Proteogenomics is gaining momentum as, today, genomics, transcriptomics, and proteomics can be readily performed on any new species. This approach allows key alterations to molecular pathways to be identified when comparing conditions. For animals and plants, RNA-seq-informed proteomics is the most popular means of interpreting tandem mass spectrometry spectra acquired for species for which the genome has not yet been sequenced. It relies on high-performance de novo RNA-seq assembly and optimized translation strategies. Here, several pre-treatments for Illumina RNA-seq reads before assembly are explored to translate the resulting contigs into useful polypeptide sequences.
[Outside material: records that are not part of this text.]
(* ===== verification/EscrowExample.v ===== *)
(** * The payment escrow, executed

    An escrow that is created, released and refunded at once; the witnesses of the
    theorems on the escrow, and a split release that a balance error tears. *)
From Stdlib Require Import ZArith Lia.
From S2P Require Import PyStd.
From S2P Require Import PyNumbers.
From S2P Require Import Effects.
From S2P Require Import DagLedger.
From S2P Require Import Escrow.
From S2P Require Import EscrowSafety.
From S2P Require Import Prelude.
From stdpp Require Import relations.

#[local] Open Scope string_scope.
#[local] Open Scope list_scope.
#[local] Open Scope Z_scope.

(** ** A ledger that answers

    Its balances are what the transfers left of [initial]; a transfer to a wallet in
    [fails] raises. *)
Section Answers.
Variable initial : string → pyfloat.
Variable fails : string → option exn.

Definition balance_of (w : string) (trace : list Tx) : pyfloat :=
  fold_left (λ b tx, let b := if decide (tr_from tx = w) then fsub b (tr_amount tx) else b in
                     if decide (tr_to tx = w) then fadd b (tr_amount tx) else b) trace (initial w).

Definition step_escrow (e : escrow_request) (w : EscrowWorld) : option (@response escrow_io e * EscrowWorld) :=
  match e return option (@response escrow_io e * EscrowWorld) with
  | GetBalance a => Some (Ok (balance_of a (ew_trace w)), w)
  | LedgerTransfer from to amount _ =>
      match fails to with
      | Some exc => Some (Err exc, w)
      | None =>
          let tx := {| tr_id := "tx-" +:+ str_of_int (zlen (ew_trace w)); tr_from := from; tr_to := to; tr_amount := amount |} in
          Some (Ok tx, {| ew_escrows := ew_escrows w; ew_ids := ew_ids w; ew_trace := ew_trace w ++ [tx]; ew_held := ew_held w |})
      end
  | BroadcastTx _ | GossipTx _ => Some (Ok tt, w)
  | Now => Some (fzero, w)
  | EscrowUuid job =>
      let id := "e" +:+ str_of_int (zlen (ew_ids w)) in
      if decide ((id ∉ (ew_ids w).*1) ∧ Forall (λ tx, tr_from tx ≠ escrow_wallet id) (ew_trace w)) then
        Some (id, {| ew_escrows := ew_escrows w; ew_ids := ew_ids w ++ [(id, job)]; ew_trace := ew_trace w; ew_held := ew_held w |})
      else None
  | ReadEscrows => Some (ew_escrows w, w)
  | Register e => Some (tt, {| ew_escrows := dict_set (ee_escrow_id e) e (ew_escrows w); ew_ids := ew_ids w; ew_trace := ew_trace w; ew_held := ew_held w |})
  | Mutate id f => Some (tt, {| ew_escrows := dict_update id f (ew_escrows w); ew_ids := ew_ids w; ew_trace := ew_trace w; ew_held := ew_held w |})
  | LockJob j =>
      if decide (j ∈ ew_held w) then None
      else Some (tt, {| ew_escrows := ew_escrows w; ew_ids := ew_ids w; ew_trace := ew_trace w; ew_held := {[j]} ∪ ew_held w |})
  | UnlockJob j => Some (tt, {| ew_escrows := ew_escrows w; ew_ids := ew_ids w; ew_trace := ew_trace w; ew_held := ew_held w ∖ {[j]} |})
  end.

Lemma step_escrow_sound e w r w' : step_escrow e w = Some (r, w') → escrow_exec e w r w'.
Proof.
  unfold escrow_exec. destruct e; simpl; try (by intros [= <- <-]).
  - destruct (fails to); intros [= <- <-]; [done | by split_and!].
  - case_decide as Hd; [|done]. destruct Hd. by intros [= <- <-].
  - case_decide; [done|]. by intros [= <- <-].
Qed.

Definition run_escrows := run_pool (A := unit) (E := escrow_io) step_escrow.
End Answers.

Definition hundred (w : string) : pyfloat := if decide (w = "alice") then float_of_int 100 else fzero.
Definition service : EscrowConfig := {| ec_node_id := "alice"; ec_broadcast := true; ec_gossip := true; ec_default_timeout := lit "3600.0" |}.

Definition statuses (w : EscrowWorld) : list (string * EscrowStatus) := (λ kv : string * EscrowEntry, (kv.1, ee_status kv.2)) <$> ew_escrows w.
Definition transfers (w : EscrowWorld) : list (string * string * string) := (λ tx, (tr_from tx, tr_to tx, float_repr (tr_amount tx))) <$> ew_trace w.

(** Two creations of one job, then a partial release and a refund of it, in turn *)
Definition creations : list (prog escrow_io unit) :=
  [run_escrow (create_escrow service "job" (float_of_int 60) None); run_escrow (create_escrow service "job" (float_of_int 60) None)].
Definition outcomes : list (prog escrow_io unit) :=
  [run_escrow (release_escrow service "job" "bob" false (Some (float_of_int 40))); run_escrow (refund_escrow "job" "cancelled")].

Definition after_creations := run_escrows hundred (λ _, None) (round_robin 2 40) (creations, no_escrows).
Definition after_outcomes := run_escrows hundred (λ _, None) (round_robin 4 60) (after_creations.1 ++ outcomes, after_creations.2).

Lemma reach_outcomes : rtc (pool_step escrow_exec (escrow_call service)) ([], no_escrows) after_outcomes.
Proof.
  assert (rtc (pool_step escrow_exec (escrow_call service)) ([], no_escrows) after_creations) as H1.
  { etrans; [apply (call_all escrow_exec (escrow_call service) [] creations) | apply run_pool_sound, step_escrow_sound].
    constructor; [by apply call_create|]. constructor; [by apply call_create | constructor]. }
  etrans; [exact H1|]. unfold after_outcomes. generalize after_creations. intros [ps w].
  etrans; [|apply run_pool_sound, step_escrow_sound]. apply call_all. constructor; [apply call_release|].
  constructor; [apply (call_refund service) | constructor].
Qed.

Lemma escrow_settles_once_witness :
  ("job" ∉ ew_held after_outcomes.2) ∧
  ((∀ id e, dict_get id (ew_escrows after_outcomes.2) = Some e → ee_job_id e = "job" →
     settled_as e (filter (λ tx, tr_from tx = escrow_wallet id) (ew_trace after_outcomes.2))) ∧
   (∀ id1 e1 id2 e2, dict_get id1 (ew_escrows after_outcomes.2) = Some e1 → dict_get id2 (ew_escrows after_outcomes.2) = Some e2 →
     ee_job_id e1 = "job" → ee_job_id e2 = "job" → ee_status e1 = PENDING → ee_status e2 = PENDING → id1 = id2)) ∧
  statuses after_outcomes.2 = [("e0", RELEASED)] ∧
  transfers after_outcomes.2 = [("alice", "escrow-e0", "60.0"); ("escrow-e0", "bob", "40.0"); ("escrow-e0", "alice", "20.0")].
Proof.
  assert ("job" ∉ ew_held after_outcomes.2) as Hj by (apply (bool_decide_unpack _); vm_compute; exact I).
  split; [exact Hj|]. split; [exact (escrow_settles_once service after_outcomes "job" reach_outcomes Hj)|].
  split; vm_compute; reflexivity.
Defined.

(** ** A split release *)

Definition held_entry : EscrowEntry :=
  {| ee_escrow_id := "e0"; ee_job_id := "job"; ee_requester_id := "alice"; ee_amount := float_of_int 60; ee_status := PENDING;
     ee_provider_winner := None; ee_tx_lock := Some "tx-0"; ee_tx_release := None; ee_created_at := fzero; ee_completed_at := None;
     ee_metadata := no_metadata |}.
Definition held_core : JobCore := {| jc_entries := [("e0", held_entry)]; jc_ids := ["e0"]; jc_out := [] |}.
Definition shares : list (string * pyfloat) := [("bob", float_of_int 40); ("carol", float_of_int 15)].

Lemma held_core_ok : job_ok held_core.
Proof.
  split.
  - intros id e. cbn. destruct (decide (id = "e0")) as [->|]; [|done]. by intros [= <-].
  - intros id _. cbn. by destruct (decide (id = "e0")).
  - intros id1 e1 id2 e2. cbn. by destruct (decide (id1 = "e0")) as [->|], (decide (id2 = "e0")) as [->|].
Qed.


(** The second leg raises what the node's ledger raises when the balance does not cover
    it, which is no ValueError: bob stays paid, and the escrow says nothing of it. *)
Definition after_split (fail : exn) :=
  run_escrows hundred (λ w, if decide (w = "carol") then Some fail else None) (replicate 60 2%nat)
    (after_creations.1 ++ [run_escrow (release_escrow_split service "job" shares true true)], after_creations.2).

Lemma split_torn_by_balance :
  transfers (after_split InsufficientBalanceError).2 = [("alice", "escrow-e0", "60.0"); ("escrow-e0", "bob", "40.0")] ∧
  statuses (after_split InsufficientBalanceError).2 = [("e0", PENDING)] ∧
  ((λ kv : string * EscrowEntry, ee_metadata kv.2) <$> ew_escrows (after_split InsufficientBalanceError).2) = [no_metadata].
Proof. split_and!; vm_compute; reflexivity. Qed.

(** After a ValueError it is sent back. *)
Lemma split_rolled_back_on_value_error :
  transfers (after_split ValueError).2 = [("alice", "escrow-e0", "60.0"); ("escrow-e0", "bob", "40.0"); ("bob", "escrow-e0", "40.0")] ∧
  statuses (after_split ValueError).2 = [("e0", PENDING)].
Proof. split_and!; vm_compute; reflexivity. Qed.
Experimental transcriptomics and proteomics datasets acquired for individual Gammarus fossarum freshwater crustaceans are used, the most relevant procedure is defined by the ratio of MS/MS spectra assigned to peptide sequences. Removing reads with a mean quality score of less than 17-which represents a single probable nucleotide error on 150-bp reads-prior to assembly, increases the proteomics outcome. The best translation using Transdecoder is achieved with a minimal open reading frame length of 50 amino acids and systematic selection of ORFs longer than 900 nucleotides. Using these parameters, transcriptome assembly and translation informed by proteomics pave the way to further improvements in proteogenomics.